THUD and a PLOP for the weekend’s other two wide releases. Disney thought they had a hit on their hands with “Prom,” but it may have been too specific a demographic play. Young kids want to see younger kids (and animals) in action, and older kids at the “Prom“ age range have graduated to movies for adults. You know, like “Fast Five.” A film centered around a very specific rite of passage has to have universal appeal, and it didn’t play to anyone outside that narrow, fickle niche. “Prom” didn’t cost Disney much, so they’ll be fine once the DVD hits.
Not so for The Weinstein Company, who saw their long-shelved “Hoodwinked Too! Hood Vs. Evil” debut to anemic opening frame numbers. Perception is everything for the Weinsteins, so they may not be bothered by the notion that people have been ready to ignore this film long in advance. But how’s this for perception: “Hoodwinked Too” is poised to register the worst-ever wide opening for a 3D picture. It was five and a half years ago that the original film grabbed over $50 million stateside, not the type of numbers that promise a brand-strength or interest in a franchise, so selling this movie as the continuation of a series and not its own thing was a mistake.
With the lowest drop in the top ten, “Soul Surfer” continued to bring in solid family audiences, and should round out at $40 million, though the rest of the top ten is clearly just product waiting to be escorted out of the marketplace by the summertime glut. “Source Code” is putting up solid numbers and should cross $50 million next weekend, while “Hop” fell off the Earth with a dismal post-Easter drop. Neither is as much of a success story as “Insidious.” By next weekend, Film District’s first-ever release will fall out of the top ten, though it’s also expected to hit $50 million domestically. With a budget of $1.5 million and solid receipts from international presales, the film is easily one of the year’s most profitable.
In semi-limited release, “Dylan Dog: Dead Of Night” registered feeble numbers. 875 theaters brought the low-profile release a $885k take, though this title seems like it was earmarked for bigger international grosses, as it's based on a massively popular Italian comic, and because Brandon Routh is HUGE in Bangkok. Werner Herzog's "Cave Of Forgotten Dreams" also debuted, grabbing $127k on only five screens, the week's best per-screen performer at $25k-per. "Exporting Raymond" had a wider berth, popping up on thirteen screens, though the film only managed $36k, while "Lebanon, PA" enticed $7k worth of moviegoers at two engagements. Support your local arthouse, boys and girls.
1. The Five Fastest (Universal) - $83.6 million
2. Rio 3D (Fox) - $14.4 million ($104 mil.)
3. Tyler Perry's Got No Problem Replicating Aunt Jemima Iconography (Lionsgate) - $10 million ($41 mil.)

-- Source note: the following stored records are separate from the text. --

Lemma insert_Permutation (l : list A) (j : nat) x :
  (take j l ++ x :: drop j l)%list ≡ₚ x :: l.
Proof. by rewrite <- Permutation_middle, take_drop. Qed.

End Splice.

(** What [moveItem] returns for two indices of the list. *)
Lemma moveItem_valid items src dst x :
  validIndex items src → validIndex items dst →
  items !! Z.to_nat src = Some x →
  moveItem items src dst
  = Some (take (Z.to_nat dst) (delete (Z.to_nat src) items)
            ++ x :: drop (Z.to_nat dst) (delete (Z.to_nat src) items))%list.
Proof.
  intros Hs Hd Hx. unfold moveItem.
  rewrite (splice_remove _ _ x) by done. f_equal.
  apply splice_insert. unfold validIndex in *.
  rewrite length_delete by (by eexists). lia.
Qed.

(** The first [splice] removes something whenever the source is an index
    of the list, wherever the item is dropped. *)
Lemma moveItem_defined items src dst :
  validIndex items src → is_Some (moveItem items src dst).
Proof.
  intros Hs.
  destruct (lookup_lt_is_Some_2 items (Z.to_nat src)) as [x Hx].
  { unfold validIndex in Hs. lia. }
  unfold moveItem. by rewrite (splice_remove _ _ x).
Qed.

(** The item is at its destination, nothing is lost, and the others are
    in the order they had. *)
Lemma moveItem_spec items src dst items' :
  validIndex items src → validIndex items dst →
  moveItem items src dst = Some items' →
  items' !! Z.to_nat dst = items !! Z.to_nat src ∧
  items' ≡ₚ items ∧
  delete (Z.to_nat dst) items' = delete (Z.to_nat src) items.
Proof.
  intros Hs Hd Hm.
  destruct (lookup_lt_is_Some_2 items (Z.to_nat src)) as [x Hx].
  { unfold validIndex in Hs. lia. }
  rewrite (moveItem_valid _ _ _ x) in Hm by done. injection Hm as <-.
  assert (Z.to_nat dst <= length (delete (Z.to_nat src) items))%nat as Hle.
  { unfold validIndex in *. rewrite length_delete by (by eexists). lia. }
  split; [by rewrite insert_lookup|]. split.
  - rewrite insert_Permutation. symmetry. by apply delete_Permutation.
  - by apply insert_delete.
Qed.

(** What [handleDragEnd] did when it returns a state. *)
Lemma handleDragEnd_inv st result personId st' :
  handleDragEnd st result personId = Some st' →
  match destination result with
  | None => st' = st
  | Some dest =>
      st' = set_people st (people st') ∧
      length (people st') = length (people st) ∧
      ∀ i person,
        people st !! i = Some person →
        ∃ person',
          people st' !! i = Some person' ∧
          if String.eqb (Person.id person) personId then
            ∃ items',
              moveItem (Person.items person) (index (source result)) (index dest)
              = Some items' ∧
              person' = {| Person.id := Person.id person;
                           Person.name := Person.name person;
                           Person.items := items' |}
          else person' = person
  end.
Proof.
  unfold handleDragEnd. destruct (destination result) as [dest|]; [|congruence].
  destruct (mapM _ _) as [ps'|] eqn:Hm; [|done].
  intros [= <-]. cbn [people set_people]. split; [done|].
  apply mapM_Some in Hm. split; [symmetry; by eapply Forall2_length|].
  intros i person Hi.
  destruct (Forall2_lookup_l _ _ _ _ _ Hm Hi) as (person' & Hi' & Hf).
  exists person'. split; [done|].
  destruct (String.eqb _ _); [|congruence].
  destruct (moveItem _ _ _) as [items'|]; cbn in Hf; [|done].
  exists items'. split; [done|]. congruence.
Qed.

(** [handleDragEnd] returns a state whenever every list it has to change
    has an item at the source index. *)
Lemma handleDragEnd_defined st result personId :
  (∀ person, person ∈ people st → Person.id person = personId →
             validIndex (Person.items person) (index (source result))) →
  is_Some (handleDragEnd st result personId).
Proof.
  intros Hv. unfold handleDragEnd.
  destruct (destination result) as [dest|]; [|done].
  match goal with
  | |- is_Some (mbind _ (mapM ?f _)) =>
      assert (is_Some (mapM f (people st))) as [ps' ->]; [|by eexists]
  end.
  apply mapM_is_Some, Forall_forall. intros person Hp. cbn [compose].
  destruct (String.eqb _ _) eqn:Hid; [|done].
  apply String.eqb_eq in Hid.
  destruct (moveItem_defined (Person.items person) (index (source result))
              (index dest)) as [items' ->]; [by apply Hv|done].
Qed.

4. Gatorade For Elephants (Fox) - $9.1 million ($32 mil.)
5. Prom (Disney) - $5 million
6. Hoodwinked Too: There Was A Hoodwinked One? (Weinstein) - $4.1 million
7. Shark Bait Girl (Sony) - $3.3 million ($34 mil.)
8. Insidious (FilmDistrict) - $2.7 million ($48 mil.)
9. Hop (Universal) - $2.6 million ($105 mil.)
10. Source Code (Summit) - $2.5 million ($49 mil.)